Under Chapter 7 bankruptcy law, you are not required to forfeit all your property to your creditors. Some of your assets are exempt from liquidation so you can get back on your feet and move forward following your bankruptcy. Although the law varies by state, generally your car, a certain amount of personal property, as well as some of your home equity are protected from forfeiture to the trustee because either state or federal law exempts them. To determine what property you have and whether it is exempt under bankruptcy law, the trustee reviews your petition and asks you questions during a meeting with you and your creditors.
Any property that is not covered by an exemption is subject to seizure by the bankruptcy trustee for later sale with the proceeds paid to your creditors. The trustee obtains non-exempt financial assets, such as stocks and bonds, directly from your bank or brokerage accounts through a court order. If you have movable physical property that is subject to sale, such as jewelry or non-exempt vehicles, you might have to bring the property to the trustee for valuation and sale. However if your physical property is difficult or impractical to move, the trustee might send an appraiser to evaluate its value.
Non-Exempt Home Equity
If you have home equity that is not covered by an exemption, the trustee might send a real estate agent to your home to inspect, appraise, and list the property for sale. This practice is more common if you own a second home or a vacation home since secondary residences are not usually covered by state or federal exemptions. However, if the trustee does sell your primary residence, you are entitled to a cash payment for the value of any exempt equity in the property.

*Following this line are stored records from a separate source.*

(* ===== verification/InvestigationProofs.v ===== *)
(** * InvestigationProofs: what an operation may do to the store

    [edit] lists the writes the operations make under the lock, each with what
    the code has checked by then, and [retire] those of the retention job.  Every
    operation is a sequence of them ([exec_edits], [sweep_retires]), so the
    theorems about histories argue about the writes. *)

From Stdlib Require Import ZArith Lia Ascii.
From stdpp Require Import sorting pretty numbers gmap strings list_numbers list relations.
From S2P Require Import Prelude GoStrings GoText Sha256 Grants Submissions InvestigationStore.

Open Scope Z_scope.

(** ** The writes *)

(** The record's run may end this way. *)
Definition may_end (s : Store) (key : SubmissionKey) (record : SubmissionRecord) (state : SubmissionState)
    (resultID : string) : Prop :=
  match state with
  | SubmissionRunning => False
  | SubmissionDone =>
    (sr_State record = SubmissionRunning ∨ sr_State record = SubmissionAbandoned) ∧ ownedByLocked resultID key s = true
  | SubmissionDoneUnsaved | SubmissionAbandoned => sr_State record = SubmissionRunning ∧ resultID = sr_ResultID record
  end.

(** [ok] holds of the admissions that happen, each with its time. *)
Inductive edit (ok : SubmissionAdmission → time → Prop) (s : Store) : Store → Prop :=
  | edit_end key record state resultID at_ :
      st_submissions s !! key = Some record → may_end s (sr_Key record) record state resultID ∨ may_end s key record state resultID →
      edit ok s (set_submission key (sr_set_outcome state resultID at_ record) s)
  | edit_admit a thread threadKey now order :
      ok a now →
      findSubmissionLocked order (sa_Key a) s = None →
      admission_in_order a now = Ok () →
      thread = (if isEmpty (sa_ThreadID a) then None
                else findThreadLocked (sk_OrgID (sa_Key a)) (sk_Owner (sa_Key a)) (sa_ThreadID a) s) →
      match thread with Some t => ClosedReason t now = "" ∧ threadKey = th_Key t
                      | None => threadKey = ThrKey (sk_OrgID (sa_Key a)) (sk_Owner (sa_Key a)) (sa_ThreadID a) end →
      st_reserved s !! (sk_OrgID (sa_Key a), sa_ReservedResultID a) = None →
      principal_running (sa_Key a) now s < sl_MaxRunningPerPrincipal (Effective (sa_Limits a)) →
      org_running (sk_OrgID (sa_Key a)) now s < sl_MaxRunningPerOrg (Effective (sa_Limits a)) →
      edit ok s (insert_submission a thread threadKey now s)
  | edit_usage a now k :
      ok a now → k = (sk_OrgID (sa_Key a), UsageMonth now) →
      default 0 (st_usage s !! k) < sl_MonthlyPlatformRunAllowance (Effective (sa_Limits a)) →
      edit ok s (st_set_usage (<[k := default 0 (st_usage s !! k) + 1]> (st_usage s)) s)
  | edit_claims orgID id (claims : list (string * string)) e s' :
      st_results s !! id = None → en_orgID e = orgID →
      st_results s' = <[id := e]> (st_results s) →
      st_claims s' = foldl (λ (m : claims_map) c, <[(orgID, c.1, c.2) := id]> m) (st_claims s) claims →
      (∀ c, c ∈ claims → st_claims s !! (orgID, c.1, c.2) = None) →
      st_reserved s' = st_reserved s → st_usage s' = st_usage s → st_threads s' = st_threads s →
      st_runEvents s' = st_runEvents s → st_feedback s' = st_feedback s →
      st_unthreadedRetention s' = st_unthreadedRetention s →
      (st_submissions s' = st_submissions s
       ∨ ∃ key record at_, st_reserved s !! (orgID, id) = Some key ∧ st_submissions s !! key = Some record
           ∧ (sr_State record = SubmissionRunning ∨ sr_State record = SubmissionAbandoned)
           ∧ en_owner e = Some (sk_Owner (sr_Key record))
           ∧ st_submissions s' = <[key := sr_set_outcome SubmissionDone id at_ record]> (st_submissions s)) →
      edit ok s s'
  | edit_close threadID row0 row thread now :
      st_threads s !! row0 = Some thread → row = rowKeyOf (th_Key thread) → th_ClosedAt thread = None →
      edit ok s (st_set_submissions (erase_questions threadID row (st_submissions s))
        (st_set_threads (<[row := th_set_ClosedAt (Some now) thread]> (st_threads s)) s))
  | edit_renew key record until :
      st_submissions s !! key = Some record → sr_State record = SubmissionRunning → sr_LeaseHolder record ≠ "" →
      sr_LeaseExpiresAt record < until →
      edit ok s (set_submission key (sr_set_Lease (sr_LeaseHolder record) until record) s)
  | edit_take key record taker lostTerminal now :
      st_submissions s !! key = Some record → sr_State record = SubmissionRunning → sr_LeaseHolder record ≠ "" →
      sr_LeaseExpiresAt record ≤ now → ownedByLocked (sr_ReservedResultID record) key s = false →
      edit ok s (reap_one taker lostTerminal now key record s).2
  | edit_cancel key record now :
      st_submissions s !! key = Some record → sr_State record = SubmissionRunning → sr_CancelRequestedAt record = 0 →
      edit ok s (set_submission key (sr_set_Cancel now record) s)
  | edit_log run event maxEvents :
      is_Some (recordOfRunLocked run s) → 1 ≤ re_Seq event → 1 ≤ maxEvents →
      (∀ row, row ∈ default [] (st_runEvents s !! run) → re_Seq row ≠ re_Seq event) →
      hasTerminal (default [] (st_runEvents s !! run)) = false →
      edit ok s (st_set_runEvents (<[run := append_row event maxEvents (default [] (st_runEvents s !! run))]> (st_runEvents s)) s)
  | edit_feedback id feedback stored :
      st_results s !! id = Some stored → is_Some (en_owner stored) →
      edit ok s (st_set_feedback (<[id := feedback]> (st_feedback s)) s).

If the trustee suspects that you were untruthful in your bankruptcy petition or in statements that you made during the meeting of creditors, the trustee might send an appraiser to your home to inventory your assets. If it is determined that you attempted to hide assets during your bankruptcy, the trustee has the authority to take action against you. The trustee could prevent the discharge of your debts even though he seized some of your property and sold it to pay your creditors. In egregious cases of dishonesty, the trustee may refer you to the Department of Justice for criminal prosecution under a charge of perjury.